Posts Tagged ‘Zen’

Dropping off

September 12th, 2007    -    4 Comments

Let go and make yourself independent and free, not being bound by things and not seeking to escape from things – Yuanwu

It’s remarkable how profoundly intense the first 90 minutes of the morning can be for a mother like me.

Gotta get up, gotta make coffee, gotta make breakfast. Gotta pack lunch, check homework, gotta get her dressed, hair combed. You’ve gotta brush your teeth! You’ve gotta change those shoes!

Oh!

Gotta feed the dog, gotta unload the dishwasher, make the beds. Gotta feed your fish!

Oooh!

Gotta jump in and out of the shower, gotta get myself dressed, gotta do something with this hair, gotta grab a hat!

We gotta go!

Gotta hurry, no time to walk, we gotta drive!

With minutes ticking toward the 7:40 a.m. school bell, the pace pounds.

Gotta find a place to park, gotta get out and walk her into the playground, gotta see her off and in line with her teacher, gotta be a good mom, gotta do it right, gotta do it all, gotta run because I’ve made us late, late again!

Then from the backseat, with the sagacious calm and steady poise of her eight years, with her serenely impeccable timing, she offers the morning’s benediction, the first sane words that have passed between my ears since I flew into action at dawn.

Mom, you can drop me off.

She turned a rosy cheek to me then, like a gift, a floral tribute. I kissed it, and that was that.

Last laugh

September 6th, 2007    -    6 Comments


When it appears in a spread, this enigmatic card heralds unexpected events and sudden inspirations. He may foretell breathtaking coincidences which have the power to upturn an ordinary life.
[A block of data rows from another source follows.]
(* ===== verification/ClientHarness.v ===== *)
(** * The client and the harness

    bench-client.py prints its measurement as JSON; bench.py reads it back.  The
    two scripts agree on the format, and an accepted trial of the harness reports
    what the client measured. *)
From stdpp Require Import gmap.
From S2P Require Import Prelude PyStr PyFloat PyData PyJson PcapHttp BenchSerial BenchHost BenchTables BenchRun BenchMain.
From S2P Require BenchClient.
From Stdlib Require Import Ascii.
Import BenchClient (run_loop_attempts, run_loop_reply, answered, last_sock, alive, received, RESP, sk_recv, CADENCE_NS, calibration_json, result_json, main_client, run_loop, r_attempts, r_connect, r_byte, r_body_ok,
  ca_mid, ca_min, ca_max, cl_out, cl_ready, cl_timeout, cl_calibrate).

(** ** The two JSON texts *)
Definition opt_json (o : option Z) : jval := match o with Some z => JInt z | None => JNull end.
Definition result_obj (r : BenchClient.result) : jobj :=
  [("attempt_period_median_ns", opt_json (BenchClient.r_period r)); ("attempts", JInt (r_attempts r));
   ("body_ok", JBool (r_body_ok r)); ("first_byte_mono_ns", opt_json (r_byte r));
   ("first_connect_mono_ns", opt_json (r_connect r)); ("timeout", JBool (BenchClient.r_timeout r))].
Lemma opt_json_text o : scalar_text (opt_json o) = Some (BenchClient.json_opt o).
Proof. by destruct o. Qed.
Lemma plain_check s : forallb (λ a, negb (is_c 34 a) && negb (is_c 92 a) && negb (ord a <? 32)%N) (to_l s) = true → plain s.
Proof.
  unfold plain. rewrite forallb_forall, Forall_forall. intros H a Ha%list_elem_of_In. specialize (H a Ha).
  apply andb_true_iff in H as [[?%negb_true_iff ?%negb_true_iff]%andb_true_iff ?%negb_true_iff]. done.
Qed.
Lemma reads_field k v t : forallb (λ a, negb (is_c 34 a) && negb (is_c 92 a) && negb (ord a <? 32)%N) (to_l k) = true →
  scalar_text v = Some t → reads (k, v) (k, t).
Proof. intros Hk Hv. split; [done|]. split; [by apply plain_check|done]. Qed.
Lemma result_read r : json_loads (result_json r +:+ nl) = Ok (JObj (result_obj r)).
Proof.
  unfold result_json. change (BenchClient.json_dumps ?l) with (flat_text l). apply (json_loads_flat (result_obj r)); [|done].
  repeat constructor; try (by apply plain_check); apply opt_json_text.
Qed.
Definition calibration_obj (c : BenchClient.calibration) : jobj :=
  [("cadence_target_ns", JInt CADENCE_NS); ("granularity_max_ns", JInt (ca_max c)); ("granularity_min_ns", JInt (ca_min c));
   ("granularity_ns", JInt (ca_mid c)); ("granularity_p25_ns", JInt (BenchClient.ca_p25 c));
   ("granularity_p75_ns", JInt (BenchClient.ca_p75 c)); ("n", JInt (BenchClient.ca_n c))].
Lemma calibration_read c : json_loads (calibration_json c +:+ nl) = Ok (JObj (calibration_obj c)).
Proof.
  unfold calibration_json. change (BenchClient.json_dumps ?l) with (flat_text l).
  apply (json_loads_flat (calibration_obj c)); [|done]. repeat constructor; by apply plain_check.
Qed.

(** The client's result file round-trips: the harness finds in it a reply
    with these instants and this count exactly when the client received the reply
    and measured them. *)
Lemma client_result_read (r : BenchClient.result) (connect byte attempts : Z) :
  client_says (result_json r +:+ nl) connect byte attempts ↔
  r_body_ok r = true ∧ r_connect r = Some connect ∧ r_byte r = Some byte ∧ r_attempts r = attempts.
Proof.
  unfold client_says. rewrite result_read. split.
  - intros (d & [= <-] & Hb & Hc & Hf & Ha). unfold j_field, j_item, result_obj in *. cbn in *.
    destruct (r_connect r), (r_byte r); try done. by injection Hc as ->; injection Hf as ->; injection Ha as ->.
  - intros (Hb & Hc & Hf & Ha). exists (result_obj r). unfold result_obj. rewrite Hb, Hc, Hf, Ha. done.
Qed.

(** ** Calibration *)
(** The granularity the campaign records is the median the client printed. *)
Lemma calibrate_client_read (h : host) (root python : string) (cpu port n : Z) (c : BenchClient.calibration) :
  env_int h "BENCH_CALIBRATE_N" 200 = Ok n →
  check_output h ["taskset"; "-c"; str_of_Z cpu; python; root +:+ "/scripts/bench-client.py"; "--calibrate"; str_of_Z n;
                  "--port"; str_of_Z port] = Ok (calibration_json c +:+ nl) →
  calibrate_client h root python cpu port =
    (["bench: client granularity median=" +:+ str_of_Z (ca_mid c) +:+ " ns (target 1000000, min=" +:+ str_of_Z (ca_min c)
      +:+ " max=" +:+ str_of_Z (ca_max c) +:+ ")"], Ok (ca_mid c)).
Proof.
  intros Hn Hc. unfold calibrate_client. rewrite Hn. unfold mbind, printing_bind, quiet. cbn [fst snd].
  unfold check_output in *. rewrite Hc. cbn [app mbind res_bind]. rewrite calibration_read. reflexivity.
Qed.

(** ** A trial with its client *)
(** What a trial's one launch observed. *)
Definition observed (h : host) (root python : string) (launch : list string → list string → obs) (a : trial_args) (o : obs) : Prop :=
  ∃ qemu args, qemu_argv h root (pcap_of (ta_dir a)) (ta_port a) (ta_bios a) = Ok (qemu, args) ∧
    o = launch (client_cmd root python a) (qemu_cmd h a qemu args).
Lemma run_trial_client h root python launch a r : run_trial h root python launch a = Ok r →
  ∃ o text, observed h root python launch a o ∧ o_client o = Some text ∧
    client_says text (o_e0_mono o + tr_connect r) (o_e0_mono o + tr_e4 r) (tr_attempts r) ∧ tr_e0_mono r = o_e0_mono o.
Proof.
  intros (tshark & qemu & args & _ & Hq & H)%run_trial_exact. destruct (tp_client _ _ _ _ _ H) as (text & Ht & Hs).
  eexists _, text. split; [by exists qemu, args|]. split_and!; [done..|]. apply (tp_start _ _ _ _ _ H).
Qed.
Lemma observed_unique h root python launch a o o' :
  observed h root python launch a o → observed h root python launch a o' → o = o'.
Proof. intros (q & l & Hq & ->) (q2 & l2 & Hq2 & ->). rewrite Hq in Hq2. by injection Hq2 as <- <-. Qed.
Lemma not_ready_json : ∀ d, json_loads ("ready" +:+ nl) ≠ Ok (JObj d).
Proof. intros d. by vm_compute. Qed.
(** What the client leaves in its result file, when it is not calibrating. *)
Lemma main_client_file clock sock fuel ca fs fs' res text :
  main_client clock sock fuel ca fs = Some (fs', res) → cl_calibrate ca = 0 → fs !! cl_out ca = None →
  fs' !! cl_out ca = Some text →
  text = "ready" +:+ nl ∨ ∃ ns r, py_trunc (fmul (cl_timeout ca) (float_lit "1e9")) = Ok ns ∧
    run_loop clock sock fuel ns = Some (Ok r) ∧ text = result_json r +:+ nl.
Proof.
  unfold main_client. intros H Hc Hno Ht. rewrite Hc in H. cbn [Z.eqb negb] in H.
  destruct (String.eqb (cl_ready ca) "" || String.eqb (cl_out ca) "") eqn:Eo; [injection H as <- _; congruence|].
  destruct (py_trunc _) as [ns|e]; [|injection H as <- _; congruence].
  destruct (run_loop clock sock fuel ns) as [[r|e]|] eqn:El; [| |done]; cbn [mbind option_bind] in H.
  - apply orb_false_iff in Eo as [_ Eo]. rewrite Eo in H. injection H as <- _. rewrite lookup_insert_eq in Ht.
    injection Ht as <-. right. by exists ns, r.
  - injection H as <- _. left. destruct (decide (cl_ready ca = cl_out ca)) as [He|Hne].
    + rewrite He, lookup_insert_eq in Ht. by injection Ht as <-.
    + rewrite lookup_insert_ne in Ht by done. congruence.
Qed.

Section measured.
Context (clock : nat → Z) (sock : nat → BenchClient.socket).
(** The client's clock is monotonic; the harness removed the old result first. *)
Context (Hmono : ∀ j k, (j ≤ k)%nat → clock j <= clock k).

(** C8. An accepted trial reports what the client measured.  When the result file
    of a trial is the one its client left, and the trial is accepted, then the
    client's loop ended with a reply, the 92 bytes having come on the connection its
    last attempt made; the trial's two latencies are the client's two instants less
    the monotonic reading the harness took when it started QEMU, first connect not
    after first byte; and its count is the client's, at least one attempt and at most
    one per cadence. *)
Theorem accepted_trial_measured (fuel : nat) (ca : BenchClient.client_args) (fs fs' : files) (res : res outcome)
    (h : host) (root python : string) (launch : list string → list string → obs) (a : trial_args) (r : trial_result)
    (Hclient : main_client clock sock fuel ca fs = Some (fs', res)) (Hcal : cl_calibrate ca = 0)
    (o : obs) (Ho : observed h root python launch a o)
    (Hgone : fs !! cl_out ca = None) (Hfile : o_client o = fs' !! cl_out ca)
    (Hok : run_trial h root python launch a = Ok r) :
  ∃ ns cr, py_trunc (fmul (cl_timeout ca) (float_lit "1e9")) = Ok ns ∧ run_loop clock sock fuel ns = Some (Ok cr) ∧
    (∃ n, let peer := sk_recv (last_sock sock (Z.to_nat (tr_attempts r))) in
       alive peer n ∧ str_in RESP (received peer n) = true) ∧
    r_connect cr = Some (o_e0_mono o + tr_connect r) ∧ r_byte cr = Some (o_e0_mono o + tr_e4 r) ∧
    tr_e0_mono r = o_e0_mono o ∧ tr_connect r <= tr_e4 r ∧
    tr_attempts r = r_attempts cr ∧ 0 < tr_attempts r ∧ (tr_attempts r - 1) * CADENCE_NS < ns.
Proof using Hmono.
  destruct (run_trial_client _ _ _ _ _ _ Hok) as (o' & text & Ho' & Ht & Hs & He0).
  rewrite (observed_unique _ _ _ _ _ _ _ Ho' Ho) in *. clear o' Ho'. rewrite Hfile in Ht.
  destruct (main_client_file _ _ _ _ _ _ _ _ Hclient Hcal Hgone Ht) as [->|(ns & cr & Hns & Hl & ->)].
  { destruct Hs as (d & Hd & _). by apply not_ready_json in Hd. }
  exists ns, cr. apply client_result_read in Hs as (Hb & Hc & Hf & Ha).
  destruct (run_loop_attempts clock sock Hmono _ _ _ Hl) as (_ & Hn & Hpos).
  destruct (run_loop_reply clock sock Hmono _ _ _ Hl) as [Hr Hcb]. apply Hr in Hb as Hp.
  destruct (Hcb Hb) as (c & b & Hc' & Hf' & Hle). destruct Hp as (_ & n & Hp). rewrite Ha in Hp. rewrite Hc in *. rewrite Hf in *.
  injection Hc' as <-. injection Hf' as <-. specialize (Hpos ltac:(done)). split_and!; try done; try lia. by exists n.
Qed.
End measured.

(** ** A trial measured by a client that is refused once and then answered *)
Definition demo_ca : BenchClient.client_args :=
  {| cl_timeout := float_lit "0.012"; cl_ready := "client.ready"; cl_out := "client.json"; cl_calibrate := 0 |}.
Definition demo_client_run : option (files * res outcome) := main_client BenchClient.tick BenchClient.demo_sock 200 demo_ca ∅.
Definition client_files : files := match demo_client_run with Some (fs, _) => fs | None => ∅ end.
Definition measured_obs (_ _ : list string) : obs :=
  {| o_ready := ClientReady; o_e0_mono := 1000; o_e0_wall := 5000; o_qemu := Some 0; o_client_done := true;
     o_client := client_files !! "client.json"; o_serial := good_serial; o_host := trial_host steal_free |}.
Definition measured_trial : res trial_result := run_trial (trial_host steal_free) "r" "python3" measured_obs demo_args.
Definition demo_client_end : res outcome := match demo_client_run with Some (_, r) => r | None => Err OSError end.
Lemma demo_client_ran : main_client BenchClient.tick BenchClient.demo_sock 200 demo_ca ∅ = Some (client_files, demo_client_end).
Proof. by vm_compute. Qed.
Lemma measured_trial_ok : ∃ r, measured_trial = Ok r.
Proof. apply is_ok_Ok. by vm_compute. Qed.
Lemma measured_observed : observed (trial_host steal_free) "r" "python3" measured_obs demo_args (measured_obs [] []).
Proof. by eexists _, _. Qed.
Lemma accepted_trial_measured_witness : ∃ r, measured_trial = Ok r ∧ tr_connect r <= tr_e4 r ∧ 0 < tr_attempts r.
Proof.
  destruct measured_trial_ok as [r Hr]. exists r. split; [exact Hr|].
  destruct (accepted_trial_measured BenchClient.tick BenchClient.demo_sock BenchClient.tick_mono 200 demo_ca ∅ client_files
    demo_client_end (trial_host steal_free) "r" "python3" measured_obs demo_args r demo_client_ran eq_refl
    (measured_obs [] []) measured_observed eq_refl eq_refl Hr) as (ns & cr & _ & _ & _ & _ & _ & _ & Hle & _ & Hpos & _).
  split; [exact Hle|exact Hpos].
Defined.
He represents, above all, the transformational spirit of anarchy and the impersonal forces of destiny. We are foolish to believe we can totally control our own or other people’s lives, he says.

The school calendar tells me that this is the last day of summer. These ten weeks have been a riot, and not necessarily a laugh riot. But something tells me all that is about to change. I feel a take-off rumbling; I feel a buzz. This kind of a turning point calls for a little review. This was the summer that:

We traveled cross-country to witness the rocket launch that wasn’t.
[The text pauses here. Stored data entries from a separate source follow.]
(** ** The self-test's planted inputs *)
Definition f_ms (s : string) : num := NFlt (float_lit s).
Definition plant_wj (safe m : list (list string)) : wjoin :=
  {| wj_batches := [PStr "b-1"; PStr "b-2"]; wj_safe := (λ wu : list string, f_ms <$> wu) <$> safe; wj_m := Some ((λ wu : list string, f_ms <$> wu) <$> m); wj_gaps := [] |}.
Definition plant_safe : list (list string) := [["16.3"; "16.2"; "16.1"]; ["16.2"; "16.3"; "16.0"]].
Definition plant_m : list (list string) := [["10.8"; "10.9"; "10.7"]; ["10.7"; "10.8"; "10.9"]].
Definition plant (label canary : string) (pv : option num) (lo hi : string) (w : wjoin) : camp :=
  {| c_label := label; c_note := ""; c_kernel := PStr "k"; c_n := 60; c_med := f_ms "16.2"; c_lo := f_ms lo; c_hi := f_ms hi;
     c_canary := canary; c_canary_pv := pv; c_batches := []; c_warmup := Some w |}.
Definition st_agree : camp := plant "agree-camp" "1.000/16.100" (Some (f_ms "16.1")) "16.0" "16.4" (plant_wj plant_safe plant_m).
Definition st_disagree_with (label : string) (w : wjoin) : camp :=
  plant label "1.000/12.000" (Some (f_ms "12.0")) "16.0" "16.4" w.
Definition st_disagree : camp := st_disagree_with "disagree-camp" (plant_wj plant_safe plant_m).
Definition st_mixed : camp := plant "mixed-camp" "1.000/12.000" (Some (f_ms "12.0")) "12.0" "16.5" (plant_wj plant_safe plant_m).
Definition with_dip (v : string) : list (list string) := [[v; "16.2"; "16.1"]; ["16.2"; "16.3"; "16.0"]].
Definition st_dipped : camp := st_disagree_with "dip-camp" (plant_wj (with_dip "11.00") plant_m).
Definition st_m_dipped : camp :=
  st_disagree_with "disagree-camp" (plant_wj plant_safe [["7.18"; "10.9"; "10.8"]; ["10.7"; "10.8"; "10.9"]]).
Definition st_canary_is_b1 : camp :=
  let w := plant_wj (with_dip "12.00") plant_m in
  st_disagree_with "canary-is-b1" {| wj_batches := wj_batches w; wj_safe := wj_safe w; wj_m := None; wj_gaps := [] |}.
Definition st_no_cluster : camp := plant "agree-camp" "" None "16.0" "16.4" (plant_wj plant_safe plant_m).
Definition st_rec : row :=
  [("warmup", PStr "0"); ("config", PStr "release-default"); ("kernel_sha256", PStr (str_repeat 64 "k"));
   ("canary_stvec_ns", PStr "1000000"); ("canary_page_verify_ns", PStr "16100000"); ("batch_id", PStr "b-1");
   ("trial", PStr "4"); ("run_order", PStr "10"); ("e0_mono_ns", PStr "0"); ("e0_to_e4_ns", PStr "50000000")].
Definition st_pv : row :=
  [("batch_id", PStr "b-1"); ("trial", PStr "4"); ("warmup", PStr "0"); ("config", PStr "release-default");
   ("phase", PStr "page_verify"); ("delta_ns", PStr "16200000")].
Definition st_wu_runs : list row := (λ t, od_update st_rec
  [("warmup", PStr "1"); ("trial", PStr t); ("batch_id", PStr "b-1"); ("run_order", PStr t)]) <$> ["1"; "2"].
Definition st_wu_phases : list row := (λ t,
  [("batch_id", PStr "b-1"); ("trial", PStr t); ("warmup", PStr "1"); ("config", PStr "release-default");
   ("phase", PStr "page_verify"); ("delta_ns", PStr "16000000")]) <$> ["1"; "2"].
(** The names between the last parentheses of the first paragraph's count. *)
Fixpoint names_in (parts : list string) : option string :=
  match parts with
  | [] => None
  | p :: ps => if endswith p ")." || str_in "). " p then head (split_on (chr 41) p) else names_in ps
  end.
Definition expect_fail {A} (r : res A) (needle label : string) : res string := fires FailC (expected r needle label).
Definition must (b : bool) (msg : string) : res unit := raise_when (negb b) (RegimeFail msg).
Definition blob (rows : list camp) : res string := ps ← structural_finding rows; Ok (join nl ps).
Definition trio (t : string * string * string) : string := t.1.1 +:+ "/" +:+ t.1.2 +:+ "/" +:+ t.2.
Definition selftest_rows : res (list string) :=
  _ ← must (String.eqb (regime_side (f_ms "12.0")) "deflated" && String.eqb (regime_side (f_ms "14.0")) "inflated")
        "regime_side divide unexpected";
  d1 ← is_dip (f_ms "11.0") (f_ms <$> ["16.0"; "16.1"; "16.2"]);
  _ ← must d1 "is_dip missed a 5 ms gap";
  d2 ← is_dip (f_ms "16.0") (f_ms <$> ["16.0"; "16.1"; "16.2"]);
  _ ← must (negb d2) "is_dip fired on a non-dip";
  c1 ← family_corroborated [st_agree; st_disagree];
  _ ← must c1 "two-cluster family was not corroborated";
  v1 ← classify_row st_agree true;
  _ ← must (bool_decide (v1 = ("inflated", "yes", "AGREE"))) ("agreeing canary classified " +:+ trio v1);
  v2 ← classify_row st_disagree true;
  _ ← must (String.eqb v2.2 "**DISAGREE**") ("disagreeing canary classified " +:+ v2.2);
  v3 ← classify_row st_mixed true;
  _ ← must (String.eqb v3.1.2 "**MIXED**") ("non-uniform witness classified " +:+ v3.1.2 +:+ ", not MIXED");
  c2 ← family_corroborated [st_agree];
  _ ← must (negb c2) "single-cluster agreeing family was corroborated";
  v4 ← classify_row st_agree false;
  _ ← must (String.eqb v4.1.1 "—") ("single-cluster family silently classified regime " +:+ v4.1.1);
  Ok ["regime_side 12 deflated / 14 inflated"; "is_dip distinguishes a 1 ms-below-median dip";
      "agreeing canary is AGREE, not DISAGREE"; "disagreeing canary is DISAGREE";
      "non-uniform witness is MIXED, not silently yes"; "single-cluster family is not regime-classified"].
Definition repr_opt_str (o : option string) : string := match o with Some s => repr_str s | None => "None" end.
Definition selftest_finding : res (list string) :=
  paras ← structural_finding [st_agree; st_disagree];
  p0 ← of_option IndexError (head paras);
  let names_m := names_in (tail (split_on (chr 40) p0)) in
  _ ← must (bool_decide (names_m = Some "disagree-camp"))
        ("disagreement list " +:+ repr_opt_str names_m +:+ ", want 'disagree-camp' only: " +:+ p0);
  _ ← must (str_in "1 disagreement" p0) ("disagreement sentence unexpected: " +:+ p0);
  base ← blob [st_disagree];
  _ ← must (str_in "[12.00, 12.00]" base) ("cluster bound unexpected without extra dip: " +:+ base);
  dip ← blob [st_dipped];
  _ ← must (str_in "[11.00, 12.00]" dip) ("cluster bound did not move with planted dip: " +:+ dip);
  _ ← must (negb (str_in "same position dips on the m-lane" base)) "m-lane dip claim survived input with no m-lane dip";
  mb ← blob [st_m_dipped];
  _ ← must (str_in "same position dips on the m-lane" mb && str_in "7.18" mb)
        ("m-lane dip claim missing on dipping input: " +:+ mb);
  _ ← must (str_in "refutes a first-two-warmups flip" base && str_in "disagree-camp" base)
        ("flip-refute sentence missing when canary ≠ batch-1: " +:+ base);
  b1 ← blob [st_canary_is_b1];
  _ ← must (negb (str_in "refutes a first-two-warmups flip" b1))
        "flip-refute sentence survived input where canary matches batch-1";
  Ok ["structural_finding reports 1 disagreement (disagree-camp only)";
      "cluster bound moves when a planted boot falls outside it"; "m-lane dip claim absent when the m-lane does not dip";
      "m-lane dip claim present when position-1 actually dips";
      "flip-refute sentence tracks canary vs batch-1, not vs the witness"].
Definition selftest_errors : res (list string) :=
  e1 ← expect_fail (structural_finding []) "no pinned campaign has warmup rows" "structural_finding empty";
  e2 ← expect_fail (structural_finding [st_no_cluster]) "found no canary or position-1 dip" "structural_finding no cluster";
  e3 ← expect_fail (campaign_of "" "plant" "" [] []) "no recorded release-default rows" "campaign no safe-arm rows";
  e4 ← expect_fail (campaign_of "" "plant" "" [st_rec; od_update st_rec [("kernel_sha256", PStr (str_repeat 64 "z"));
                                                                          ("trial", PStr "5")]]
                      [st_pv; od_update st_pv [("trial", PStr "5")]])
         "mixed safe-arm kernel_sha256" "campaign mixed kernel";
  e5 ← expect_fail (campaign_of "" "plant" "" [st_rec] []) "no safe-arm page_verify rows" "campaign no page_verify";
  e6 ← expect_fail (warmup_join "plant" st_wu_runs st_wu_phases) "want [1, 2, 3]" "warmup_join incomplete trials";
  Ok [e1; e2; e3; e4; e5; e6].
Definition cmd_selftest_regime : res outcome :=
  a ← selftest_rows; b ← selftest_finding; c ← selftest_errors;
  Ok {| rc := 0; out := "TEST PASS: regime-witness fail-closed selftest" :: ((λ l, "  fired: " +:+ l) <$> (a ++ b ++ c)); err := [] |}.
The household plumbing pooped out and required emergency neurosurgery.

The new pipes caused a pressure surge that broke the washing machine.

The repairman mixed up the hot for the cold and I shrunk my new cotton cargoes.

Our new neighbor turned out to be a dastardly developer who built a menacing addition overlooking our century-old garden, then put the property on the market where it remains empty, overpriced, unkempt and unsold. (Wanted: rich new neighbors with a friendly 8-year-old girl.)

Posthaste we put in a fifty-foot stretch of exotic bamboo, a stash of cash and a fountain of tears into this old patch of dirt to vainly recapture what used to be.

Last night, in the thick of concocting a casserole for this morning’s teacher appreciation breakfast, the oven died. (I’m broken up over this one.)

And within the last 10 days I have found, on two separate and creepy occasions, a Joker card mysteriously placed under my bedroom rug by an unknown interloper. Two cards from a deck we do not own. The police have been called and precautions taken.

All of this culminates just as I have resolved to stop all my bellyaching. There are many out there who are much better at it than me (the bellyaching) and drop-dead (funny) to boot. With my next post I will go back to the basics, my own calling card, and make a practice of demystifying the enigmatic Zen teachings that eternally perplex us in plain sight, tricking us, surprising us, upturning and illuminating our deluded view of ordinary life. Who else but me can do that? Who else ever would? No, the world will never notice. And so it will ever be.

And just for the record, should something else untoward happen – should the Joker reappear for one last laugh – here’s a clue: Colonel Mustard, with the candlestick, in the Conservatory.

Me TV

August 31st, 2007    -    7 Comments

We all wait in vain for our 15 minutes. Wouldn’t you know I only got 5? Here’s a short video interview with me about Momma Zen. And the must-see part: it’s in my own backyard. Because what’s Labor Day without a telethon?

Think (not)

August 17th, 2007    -    3 Comments

Ode to Mindfulness (not)

Oh, how mindful I am!
Let me count the ways:
I think good thoughts
I think deep thoughts
I think about making things better
I think I’m grateful
I think I’m spiritual
I think I
I . . .
I . . .
Forget.*

*It’s not what you think, it’s what you don’t think.

Work food

July 29th, 2007    -    3 Comments


With endless respect for those who must truly work for food, these are the words that came to me over the last week as I was away at a meditation retreat. Will work for food.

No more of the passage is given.